-- Data in this exercise --

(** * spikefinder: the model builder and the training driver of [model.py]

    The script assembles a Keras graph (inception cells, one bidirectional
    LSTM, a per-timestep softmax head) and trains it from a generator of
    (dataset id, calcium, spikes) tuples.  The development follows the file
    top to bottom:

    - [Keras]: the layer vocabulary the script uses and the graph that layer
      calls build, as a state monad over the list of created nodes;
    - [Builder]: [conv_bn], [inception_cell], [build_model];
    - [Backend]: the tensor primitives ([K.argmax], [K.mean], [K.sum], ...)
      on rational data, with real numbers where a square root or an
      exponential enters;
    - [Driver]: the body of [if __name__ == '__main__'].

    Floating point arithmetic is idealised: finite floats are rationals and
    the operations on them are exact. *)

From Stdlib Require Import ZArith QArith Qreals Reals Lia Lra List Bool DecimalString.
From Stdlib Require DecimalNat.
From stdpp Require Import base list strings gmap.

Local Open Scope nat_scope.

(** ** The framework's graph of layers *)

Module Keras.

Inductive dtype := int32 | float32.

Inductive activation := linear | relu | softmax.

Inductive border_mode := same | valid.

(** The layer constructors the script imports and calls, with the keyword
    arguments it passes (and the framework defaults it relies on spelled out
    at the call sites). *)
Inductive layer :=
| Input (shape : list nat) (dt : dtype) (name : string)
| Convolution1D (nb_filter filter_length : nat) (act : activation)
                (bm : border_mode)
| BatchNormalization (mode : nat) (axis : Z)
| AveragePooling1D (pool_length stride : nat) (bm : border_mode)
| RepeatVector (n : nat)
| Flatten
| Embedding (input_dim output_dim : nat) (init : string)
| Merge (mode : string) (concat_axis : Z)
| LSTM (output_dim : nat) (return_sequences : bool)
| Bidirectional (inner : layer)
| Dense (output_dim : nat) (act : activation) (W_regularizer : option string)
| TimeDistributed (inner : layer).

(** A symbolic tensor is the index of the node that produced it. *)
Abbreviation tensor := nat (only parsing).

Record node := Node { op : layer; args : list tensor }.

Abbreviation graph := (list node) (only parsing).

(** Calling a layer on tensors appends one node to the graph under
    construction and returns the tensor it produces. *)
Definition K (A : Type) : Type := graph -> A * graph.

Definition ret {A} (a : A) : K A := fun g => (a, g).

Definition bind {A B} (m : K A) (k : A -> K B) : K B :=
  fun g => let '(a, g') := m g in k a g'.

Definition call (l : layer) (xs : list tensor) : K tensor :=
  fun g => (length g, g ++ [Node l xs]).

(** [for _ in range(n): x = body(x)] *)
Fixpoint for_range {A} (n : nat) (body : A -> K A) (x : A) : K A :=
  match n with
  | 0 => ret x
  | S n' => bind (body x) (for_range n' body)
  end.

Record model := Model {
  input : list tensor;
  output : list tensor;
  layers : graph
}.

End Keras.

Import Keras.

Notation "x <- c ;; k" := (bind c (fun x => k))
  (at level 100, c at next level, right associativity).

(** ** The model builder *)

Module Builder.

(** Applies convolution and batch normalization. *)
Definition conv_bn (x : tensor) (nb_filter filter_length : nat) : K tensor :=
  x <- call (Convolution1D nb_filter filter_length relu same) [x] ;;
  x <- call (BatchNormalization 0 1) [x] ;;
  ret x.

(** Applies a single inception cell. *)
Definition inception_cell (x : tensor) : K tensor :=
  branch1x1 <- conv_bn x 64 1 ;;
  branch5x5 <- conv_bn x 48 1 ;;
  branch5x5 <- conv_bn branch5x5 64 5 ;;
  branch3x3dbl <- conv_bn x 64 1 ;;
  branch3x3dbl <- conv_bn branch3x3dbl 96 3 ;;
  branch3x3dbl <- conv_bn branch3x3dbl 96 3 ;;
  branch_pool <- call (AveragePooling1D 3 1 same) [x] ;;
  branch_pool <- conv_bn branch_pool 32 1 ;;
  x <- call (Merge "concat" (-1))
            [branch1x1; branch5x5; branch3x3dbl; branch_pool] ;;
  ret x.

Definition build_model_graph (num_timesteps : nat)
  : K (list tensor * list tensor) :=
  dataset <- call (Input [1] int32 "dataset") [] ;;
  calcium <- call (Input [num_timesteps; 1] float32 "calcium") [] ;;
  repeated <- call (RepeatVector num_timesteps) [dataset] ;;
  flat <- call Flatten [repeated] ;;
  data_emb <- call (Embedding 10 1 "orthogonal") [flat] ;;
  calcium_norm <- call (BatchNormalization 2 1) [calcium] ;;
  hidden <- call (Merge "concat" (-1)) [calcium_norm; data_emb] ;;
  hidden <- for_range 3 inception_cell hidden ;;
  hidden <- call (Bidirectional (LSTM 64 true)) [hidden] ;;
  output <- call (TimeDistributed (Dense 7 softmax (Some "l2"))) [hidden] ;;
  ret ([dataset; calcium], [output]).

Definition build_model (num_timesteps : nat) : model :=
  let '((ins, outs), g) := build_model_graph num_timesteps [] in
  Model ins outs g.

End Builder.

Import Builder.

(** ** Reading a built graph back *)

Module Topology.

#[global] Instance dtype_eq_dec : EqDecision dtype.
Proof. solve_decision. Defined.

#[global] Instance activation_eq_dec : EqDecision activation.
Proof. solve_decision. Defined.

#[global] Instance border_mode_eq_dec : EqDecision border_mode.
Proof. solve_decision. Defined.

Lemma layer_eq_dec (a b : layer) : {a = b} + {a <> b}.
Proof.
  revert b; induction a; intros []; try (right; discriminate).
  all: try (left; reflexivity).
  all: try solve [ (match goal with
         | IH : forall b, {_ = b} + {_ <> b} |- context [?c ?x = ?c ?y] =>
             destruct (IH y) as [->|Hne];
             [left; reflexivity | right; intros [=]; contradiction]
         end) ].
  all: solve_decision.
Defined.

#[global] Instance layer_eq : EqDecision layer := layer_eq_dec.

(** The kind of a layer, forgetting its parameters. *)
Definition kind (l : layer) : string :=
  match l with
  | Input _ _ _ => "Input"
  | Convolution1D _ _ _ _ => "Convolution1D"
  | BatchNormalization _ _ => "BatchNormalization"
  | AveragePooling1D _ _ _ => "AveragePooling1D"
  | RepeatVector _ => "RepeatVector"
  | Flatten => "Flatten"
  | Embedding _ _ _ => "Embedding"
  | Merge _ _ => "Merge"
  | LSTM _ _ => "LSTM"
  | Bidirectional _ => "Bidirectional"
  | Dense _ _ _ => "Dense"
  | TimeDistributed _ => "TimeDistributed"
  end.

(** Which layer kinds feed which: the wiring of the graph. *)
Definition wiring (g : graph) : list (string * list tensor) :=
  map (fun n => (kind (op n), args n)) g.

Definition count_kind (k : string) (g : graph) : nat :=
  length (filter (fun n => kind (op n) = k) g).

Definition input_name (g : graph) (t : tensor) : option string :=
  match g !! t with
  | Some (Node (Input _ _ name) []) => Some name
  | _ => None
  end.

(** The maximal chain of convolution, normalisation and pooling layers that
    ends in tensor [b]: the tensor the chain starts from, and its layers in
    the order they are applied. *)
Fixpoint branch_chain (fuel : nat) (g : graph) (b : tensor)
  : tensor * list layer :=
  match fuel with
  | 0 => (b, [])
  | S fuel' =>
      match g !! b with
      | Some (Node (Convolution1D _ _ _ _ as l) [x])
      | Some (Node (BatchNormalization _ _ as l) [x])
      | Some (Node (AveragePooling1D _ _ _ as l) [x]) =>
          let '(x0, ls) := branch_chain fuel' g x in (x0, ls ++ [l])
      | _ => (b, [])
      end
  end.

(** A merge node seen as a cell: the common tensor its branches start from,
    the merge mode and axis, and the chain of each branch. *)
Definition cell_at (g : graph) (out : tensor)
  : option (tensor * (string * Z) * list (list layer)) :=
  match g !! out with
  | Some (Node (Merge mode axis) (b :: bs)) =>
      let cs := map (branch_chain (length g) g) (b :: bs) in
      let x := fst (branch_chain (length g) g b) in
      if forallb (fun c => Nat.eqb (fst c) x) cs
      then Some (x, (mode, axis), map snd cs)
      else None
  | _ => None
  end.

-- What is needed --
Tell how many lines in the material contain the string "layers". Nothing but the number is needed.

-- Result for this task --
4